Kelley Hungerford
A mess of intergalactic creatures, shapes and colors invades much of the workspace in the Miller Fine Arts building. Students bustle about the classroom, the wood shop and outside with neon paint, glue, stencils and brightly colored cloth.
Some are in plain clothes, and some are in masks; it is hard to tell human from alien.
This was a common scene this semester in Totem Shriver’s, adjunct professor of art and visual culture, Spatial Exploration class. The class worked together all term to create a float and individual costumes for McMinnville’s annual Alien Daze parade, which will take place at 1 p.m. May 16 on 3rd Street.
“I like the idea of doing a collaborative project because, 10 years down the line, when people are grown up and have babies, they’ll say, ‘I remember that art class. We made a float,’” Shriver said.
He said this project forces students to think about what is best for the overall class instead of what is best for their individual projects.
Having attended past Alien Daze parades, Shriver said he thought his art class could create a float superior to the ones typically entered in the event.
The wood sculpture project in his January Term Image Management class, he said, was a test run for this larger collaborative piece.
“They’re learning the same skills as in any other art class I teach, but more so,” Shriver said.
Shriver said he has never led a project such as this, and his students said they’ve never contributed to one.
“I’ve never been part of a project this big or this collaborative,” sophomore KayCee Hallstrom said. “It was really a test of people skills.”
Hallstrom said the biggest road block was the brainstorming process.
“The first [problem] was deciding on what to do, not even that, just the theme,” she said. “Group projects with five people are hard; think with 16.”
Another class member, junior Tasha Tolzmann, said the decision-making took so long because of a clash of egos: Everyone wanted their ideas heard.
“There are definitely a couple people in the class with strong personalities,” she said.
After two weeks of discussion, the class finally settled on a theme, 2009 Miss Universe, and sketched out ideas.

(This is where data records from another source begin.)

(** * npmws / wurk: process spawn coordinator, range sync, bump, pnpm adapter
      and command-plugin loader, embedded from the TypeScript sources.

    Conventions of the embedding.
    - A JS string is a [string]; its characters are code units below 256.
    - A value that may be [undefined] or [null] is an [option].
    - A JS object used as a dictionary is a [gmap string _]; a [Set] is a
      [gset].
    - Functions of packages outside the repository ([semver], [npm-run-path],
      [node:path], [@wurk/import], ...) are Section variables: every theorem
      holds for all of them.

    Part I holds the definitions, Part II the theorems. *)

From Stdlib Require Import ZArith Ascii String.
From stdpp Require Import gmap strings list fin_maps sorting pretty.

Open Scope string_scope.
Open Scope list_scope.
Open Scope nat_scope.

(** * Part I: definitions *)

(** ** JavaScript helpers shared by the modules *)

(** [Boolean(value)] for a [string | undefined]: the empty string and
    [undefined] are falsy. *)
Definition truthy (value : option string) : bool :=
  match value with
  | Some s => negb (String.eqb s "")
  | None => false
  end.

(** [Array.prototype.join] on an array of strings. *)
Fixpoint join (sep : string) (l : list string) : string :=
  match l with
  | [] => ""
  | [s] => s
  | s :: rest => s +:+ sep +:+ join sep rest
  end.

(** [a ?? b]. *)
Definition nullish {A} (a b : option A) : option A :=
  match a with
  | Some v => Some v
  | None => b
  end.

(** [String.prototype.startsWith]. *)
Definition startsWith (s p : string) : bool := String.prefix p s.

(** Side conditions that hold by assumption or by computation, and list
    membership by cases. *)
Ltac side := first [assumption | exact I | reflexivity].
Ltac mem := rewrite ?elem_of_cons; auto.

(** A call either returns or throws. *)
Inductive Outcome (A E : Type) :=
| Returned (a : A)
| Threw (e : E).
Arguments Returned {A E} a.
Arguments Threw {A E} e.

(** ** src/core/spawn/src/spawn.ts *)
Module Spawn.

Inductive SpawnInput := InputBuffer (bytes : string) | InputInherit.
Inductive SpawnOutput := OutIgnore | OutInherit | OutEcho | OutBuffer.
Inductive Stdio := StdioInherit | StdioPipe | StdioIgnore.

(** [SpawnOptions]; an absent option is [None].  [log] is the sink of the
    [LogEvent]s below; [logCommand] is read as its truthiness. *)
Record SpawnOptions := {
  cwd : option string;
  env : option (gmap string string);
  paths : option (list string);
  input : option SpawnInput;
  output : option SpawnOutput;
  logCommand : option bool;
  allowNonZeroExitCode : option bool;
}.

Definition noOptions : SpawnOptions :=
  {| cwd := None; env := None; paths := None; input := None; output := None;
     logCommand := None; allowNonZeroExitCode := None |}.

(** *** The environment of the child ([crossSpawn]'s third argument) *)

Section ChildEnvironment.
(** [process.env] *)
Variable process_env : gmap string string.
(** [nodePath.dirname(process.execPath)] *)
Variable execDir : string.
(** [npmRunPath({ cwd, path: '' })] of the npm-run-path package. *)
Variable npmRunPath : option string → string.
(** [nodePath.delimiter] *)
Variable delimiter : string.

(** [env?.PATH ?? process.env.PATH] *)
Definition inheritedPATH (o : SpawnOptions) : option string :=
  nullish (e ← env o; e !! "PATH") (process_env !! "PATH").

(** The array literal of the [PATH] property, before the filter. *)
Definition pathEntries (o : SpawnOptions) : list (option string) :=
  [Some execDir; Some (npmRunPath (cwd o)); inheritedPATH o]
    ++ (Some <$> default [] (paths o)).

(** [[...].filter(Boolean)]: the truthy entries, in order. *)
Definition filterBoolean (l : list (option string)) : list string :=
  omap (λ v, if truthy v then v else None) l.

(** [[...].filter(Boolean).join(nodePath.delimiter)] *)
Definition childPATH (o : SpawnOptions) : string :=
  join delimiter (filterBoolean (pathEntries o)).
#[export] Instance result_ret E : MRet (result E) := fun _ x => Ok x.
#[export] Instance result_bind E : MBind (result E) :=
  fun _ _ f r => match r with Ok x => f x | Err e => Err e end.
#[export] Instance result_fmap E : FMap (result E) :=
  fun _ _ f r => match r with Ok x => Ok (f x) | Err e => Err e end.

Definition is_ok {E T} (r : result E T) : bool :=
  match r with Ok _ => true | Err _ => false end.

(** [Result::map_err]. *)
Definition map_err {E F T} (f : E -> F) (r : result E T) : result F T :=
  match r with Ok x => Ok x | Err e => Err (f e) end.

(** [Option::ok_or]. *)
Definition ok_or {E T} (o : option T) (e : E) : result E T :=
  match o with Some x => Ok x | None => Err e end.

(** [if cond { return Err(e) }]. *)
Definition ensure {E} (b : bool) (e : E) : result E () :=
  if b then Ok () else Err e.

Lemma bind_ok {E A B} (r : result E A) (k : A -> result E B) v :
  r ≫= k = Ok v -> exists x, r = Ok x /\ k x = Ok v.
Proof. destruct r as [x|e]; cbn; [eauto | discriminate]. Qed.

Lemma ensure_ok {E} b (e : E) u : ensure b e = Ok u -> b = true.
Proof. by destruct b. Qed.

Lemma ensure_iff {E} b (e : E) : ensure b e = Ok () <-> b = true.
Proof. by destruct b. Qed.

Lemma and_iff {P P' Q Q' : Prop} : (P <-> P') -> (Q <-> Q') -> (P /\ Q) <-> (P' /\ Q').
Proof. tauto. Qed.

Lemma seq_ok {E} (r k : result E ()) : (r ≫= fun _ => k) = Ok () <-> r = Ok () /\ k = Ok ().
Proof. destruct r as [[]|e]; cbn; naive_solver. Qed.

Lemma ok_or_ok {E T} (o : option T) (e : E) v : ok_or o e = Ok v -> o = Some v.
Proof. destruct o; cbn; congruence. Qed.

(** Fail-fast traversal: [for x in xs { f(x)?; }] and [iter().map(f).collect::<Result<_>>()]. *)
Fixpoint traverse {E A B} (f : A -> result E B) (l : list A) : result E (list B) :=
  match l with
  | [] => Ok []
  | x :: l' => y ← f x; ys ← traverse f l'; Ok (y :: ys)
  end.

Definition for_each {E A} (f : A -> result E ()) (l : list A) : result E () :=
  foldr (fun x k => f x ≫= fun _ => k) (Ok ()) l.

Lemma traverse_ok {E A B} (f : A -> result E B) l out :
  traverse f l = Ok out <-> Forall2 (fun x y => f x = Ok y) l out.
Proof.
  revert out. induction l as [|x l IH]; intros out; cbn [traverse].
  - split; [intros [= <-]; constructor|by inversion 1].
  - split.
    + intros (y & Hy & (ys & Hys & [= <-])%bind_ok)%bind_ok. constructor; [done|]. by apply IH.
    + inversion 1 as [|? y ? ys Hy Hys]; subst. rewrite Hy. cbn [mbind result_bind].
      apply IH in Hys. by rewrite Hys.
Qed.

Lemma for_each_ok {E A} (f : A -> result E ()) l :
  for_each f l = Ok () <-> forall x, x ∈ l -> f x = Ok ().
Proof.
  induction l as [|x l IH]; cbn.
  - split; [set_solver|done].
  - destruct (f x) as [[]|e] eqn:Hx; cbn.
    + change (foldr _ _ l) with (for_each f l). rewrite IH. set_solver.
    + split; [done|]. intros Hl. rewrite <- Hx. apply Hl. set_solver.
Qed.

(** ** State and errors

    A method on [&mut self] that returns a [Result]: the state survives the error. *)
Definition M (S E A : Type) : Type := S -> result E A * S.
#[export] Instance M_ret S E : MRet (M S E) := fun _ x s => (Ok x, s).
#[export] Instance M_bind S E : MBind (M S E) := fun _ _ k m s =>
  match m s with (Ok x, s') => k x s' | (Err e, s') => (Err e, s') end.

Definition get_state {S E} : M S E S := fun s => (Ok s, s).
Definition gets {S E A} (f : S -> A) : M S E A := fun s => (Ok (f s), s).
Definition modify {S E} (f : S -> S) : M S E () := fun s => (Ok (), f s).
Definition throw {S E A} (e : E) : M S E A := fun s => (Err e, s).
Definition lift {S E A} (r : result E A) : M S E A := fun s => (r, s).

Hallstrom said that the difficulties in the brainstorming stage made building the float easier.
“I think the building would have been harder if we hadn’t had so much trouble with the theme,” she said. “Everything seemed easier after that. The mental is harder than the physical.”
Once the building began, the project started coming together.
“It’s cool to watch the whole project take place in front of me,” Shriver said. “It’s kind of a beast that has a life of its own.”
After shaping a lot of chicken wire and covering it with paper mache, which Tolzmann said was messy and stained her fingers yellow, the painting process began.
“We wanted it flashy, exciting and fun,” Hallstrom said.
She made moon shooting stars and other space-related stencils for the base of the float. The class used lots of bright neon, silver and gold paint, she said, to make everything seem more “spacey-like.”
“I liked the painting stage,” Tolzmann said. “When we got color on everything, it took on a completely different life.”
By mid-semester, Shriver said the class was pretty much functioning on its own.
“At midterm I said, ‘I should be able to take a backseat,’” he said. “I helped them with skills and things like that but tried to get them to make their own decisions.”
Tolzmann said the process smoothed out because when too many people were needed for the float, they could always create their alien costumes, which they will wear in the parade.
“At first I thought it was going to be kind of cheesy,” she said. “I was like, ‘Oh no, I have to be in a parade,’ but I’m actually really excited for it.”
Junior Cori Simmons, who is taking the class as a prerequisite for a photography class, said that not many of the students in the class have attended the parade before.
“A lot of us don’t know what to expect, so that should make it interesting,” she said.
Shriver said the element of the unknown causes a few more problems. Mainly, the class has been discussing how to transport the float to 3rd Street and what will happen if it rains.
“We can think about it and talk about it, but there’s still that surprise about what will happen on that day, and I think that’s what drives us,” he said.
That, and the fact that this art project will be shared with more than just Linfield students, helps to drive them.
“We’re not making art in a closet,” Shriver said. “We’re going to downtown 3rd Street in front of a million screaming fans, and we’re going to know exactly what they think about it.”
When the parade is over and the aliens fly back to their respective planets, and when the half hour of glory is done, Shriver said the class’s project will be to tear the float apart, throw away some pieces and save others for later use.
Although the float will be taken apart, the collaborative experience that the students have gained won’t fade.
“By the end of the term, they’re more of a small family,” Shriver said. “They end up reaching out to each other where they may not typically do so with individual projects.”
Hallstrom, who is majoring in art, said she has took more from this class than artistic skills.
“Since it was collaborative, I got to see how they viewed things, which helped me not so much as an artist, but as a person,” she said.
Shriver’s class is not the only class building a float. Adjunct Professor of Art and Visual Culture Cris Moss also has a class participating in the Alien Daze parade.
Moss did not respond to the Review’s attempts to contact him.
The floats have been kept top secret until the parade, so students must attend the parade to see the classes’ work.
“Everyone should come watch; it should be a good show,” Simmons said. “Bring your alien gear and get ready to have fun.”